Lemma live_insert es a e id : es !! a = None -> live_event (<[a := e]> es) id <-> live_event es id \/ e_eventId e = id.
Proof.
  intros Ha. split.
  - intros (b & f & [[<- <-]|[_ Hb]]%lookup_insert_Some & Hf); [now right|left; now exists b, f].
  - intros [(b & f & Hb & Hf)|He]; [|exists a, e; split; [apply lookup_insert_eq|done]]. exists b, f. split; [|done]. rewrite lookup_insert_ne; [done|congruence].
Qed.
Lemma live_delete es a e id : (forall b f, es !! b = Some f -> e_eventId e = e_eventId f -> a = b) -> es !! a = Some e ->
  live_event (delete a es) id <-> live_event es id /\ id <> e_eventId e.
Proof.
  intros Hu Ha. split.
  - intros (b & f & [Hne Hb]%lookup_delete_Some & <-). split; [now exists b, f|]. intros E. apply Hne. now apply (Hu b f).
  - intros [(b & f & Hb & <-) Hne]. exists b, f. split; [|done]. apply lookup_delete_Some. split; [|done]. intros <-. congruence.
Qed.
(** The new event is in the set and in the table. *)
Lemma ev_added es free max t a e : ev_ok (Some (e_eventId e)) es free max t -> es !! a = None ->
  ev_ok None (<[a := e]> es) free max (<[e_eventId e := event_row e]> t).
Proof.
  intros [H1 H2 H3 H4] Ha. assert (Hno : forall b f, es !! b = Some f -> e_eventId f <> e_eventId e) by (intros b f Hb Hf; apply (H2 _ eq_refl); now exists b, f).
  split; [| |intros b f x y|].
  - eapply numbers_ext; [|exact H1]. intros id. rewrite live_insert by done. split; [intros [?|[= ->]]; auto|intros [[?| ->]|[=]]; auto].
  - intros id [=].
  - intros [[<- <-]|[Hb Hx]]%lookup_insert_Some [[<- <-]|[Hf Hy]]%lookup_insert_Some E; [done|now destruct (Hno f y)|now destruct (Hno b x)|now apply (H3 b f x y)].
  - intros id r. rewrite lookup_insert_Some, H4. split.
    + intros [[<- <-]|[Hne (b & f & Hb & Hf & ->)]]; [exists a, e; split; [apply lookup_insert_eq|done]|]. exists b, f. split; [|done]. rewrite lookup_insert_ne; [done|congruence].
    + intros (b & f & [[<- <-]|[Hne Hb]]%lookup_insert_Some & <- & ->); [now left|right]. split; [intros E; now apply (Hno b f)|now exists b, f].
Qed.
Lemma ev_removed es free max t a e : ev_ok None es free max t -> es !! a = Some e ->
  ev_ok None (delete a es) (give_back (e_eventId e) free max).1 (give_back (e_eventId e) free max).2 (delete (e_eventId e) t).
Proof.
  intros [H1 H2 H3 H4] Ha. assert (Hu : forall b f, es !! b = Some f -> e_eventId e = e_eventId f -> a = b) by (intros b f Hb E; exact (H3 a b e f Ha Hb E)).
  assert (Hl : live_event es (e_eventId e) \/ None = Some (e_eventId e)) by (left; now exists a, e).
  pose proof (numbers_free _ _ _ _ H1 Hl) as Hn. destruct (give_back _ _ _) as [free' max']. destruct Hn as [Hn _]. split; cbn [fst snd]; [| |intros b f x y|].
  - eapply numbers_ext; [|exact Hn]. intros id. rewrite (live_delete es a e id Hu Ha). split; [intros [[?|[=]] ?]; auto|intros [[? ?]|[=]]; auto].
  - intros id [=].
  - intros [_ Hx]%lookup_delete_Some [_ Hy]%lookup_delete_Some. now apply (H3 b f x y).
  - intros id r. rewrite lookup_delete_Some, H4. split.
    + intros [Hne (b & f & Hb & <- & ->)]. exists b, f. split; [|done]. apply lookup_delete_Some. split; [intros <-; congruence|done].
    + intros (b & f & [Hne Hb]%lookup_delete_Some & <- & ->). split; [intros E; now apply Hne, (Hu b f)|now exists b, f].
Qed.
(** An event keeps its number when it is changed. *)
Lemma ev_changed es free max t a e f : ev_ok None es free max t -> es !! a = Some e -> e_eventId f = e_eventId e ->
  ev_ok None (<[a := f]> es) free max (<[e_eventId f := event_row f]> t).
Proof.
  intros [H1 H2 H3 H4] Ha Ef. assert (Hl : forall b x, <[a := f]> es !! b = Some x -> exists y, es !! b = Some y /\ e_eventId x = e_eventId y).
  { intros b x [[<- <-]|[_ Hb]]%lookup_insert_Some; [now exists e|now exists x]. }
  split; [| |intros b d y z Hb Hy E|].
  - eapply numbers_ext; [|exact H1]. intros id. split.
    + intros [(b & x & Hb & <-)|[=]]. left. destruct (decide (b = a)) as [->|Hne]; [exists a, f; split; [apply lookup_insert_eq|congruence]|]. exists b, x. now rewrite lookup_insert_ne.
    + intros [(b & x & Hb & <-)|[=]]. left. destruct (Hl b x Hb) as (y & Hy & ->). now exists b, y.
  - intros id [=].
  - destruct (Hl b y Hb) as (y' & Hy' & Ey), (Hl d z Hy) as (z' & Hz' & Ez). apply (H3 b d y' z'); congruence.
  - intros id r. rewrite lookup_insert_Some, H4, Ef. split.
    + intros [[<- <-]|[Hne (b & x & Hb & Hx & ->)]]; [exists a, f; split; [apply lookup_insert_eq|done]|]. exists b, x. split; [|done]. rewrite lookup_insert_ne; [done|congruence].
    + intros (b & x & [[<- <-]|[Hne Hb]]%lookup_insert_Some & <- & ->); [now left|right]. split; [|now exists b, x]. intros E. apply Hne. now apply (H3 a b e x).
Qed.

+===+

■ Instructions to follow:
Retype exactly the lines above, from the one with "- intros (b & f & [Hne" through the one with "split; [| |intros b f x y|].", inclusive.

■ Task response:
  - intros (b & f & [Hne Hb]%lookup_delete_Some & <-). split; [now exists b, f|]. intros E. apply Hne. now apply (Hu b f).
  - intros [(b & f & Hb & <-) Hne]. exists b, f. split; [|done]. apply lookup_delete_Some. split; [|done]. intros <-. congruence.
Qed.
(** The new event is in the set and in the table. *)
Lemma ev_added es free max t a e : ev_ok (Some (e_eventId e)) es free max t -> es !! a = None ->
  ev_ok None (<[a := e]> es) free max (<[e_eventId e := event_row e]> t).
Proof.
  intros [H1 H2 H3 H4] Ha. assert (Hno : forall b f, es !! b = Some f -> e_eventId f <> e_eventId e) by (intros b f Hb Hf; apply (H2 _ eq_refl); now exists b, f).
  split; [| |intros b f x y|].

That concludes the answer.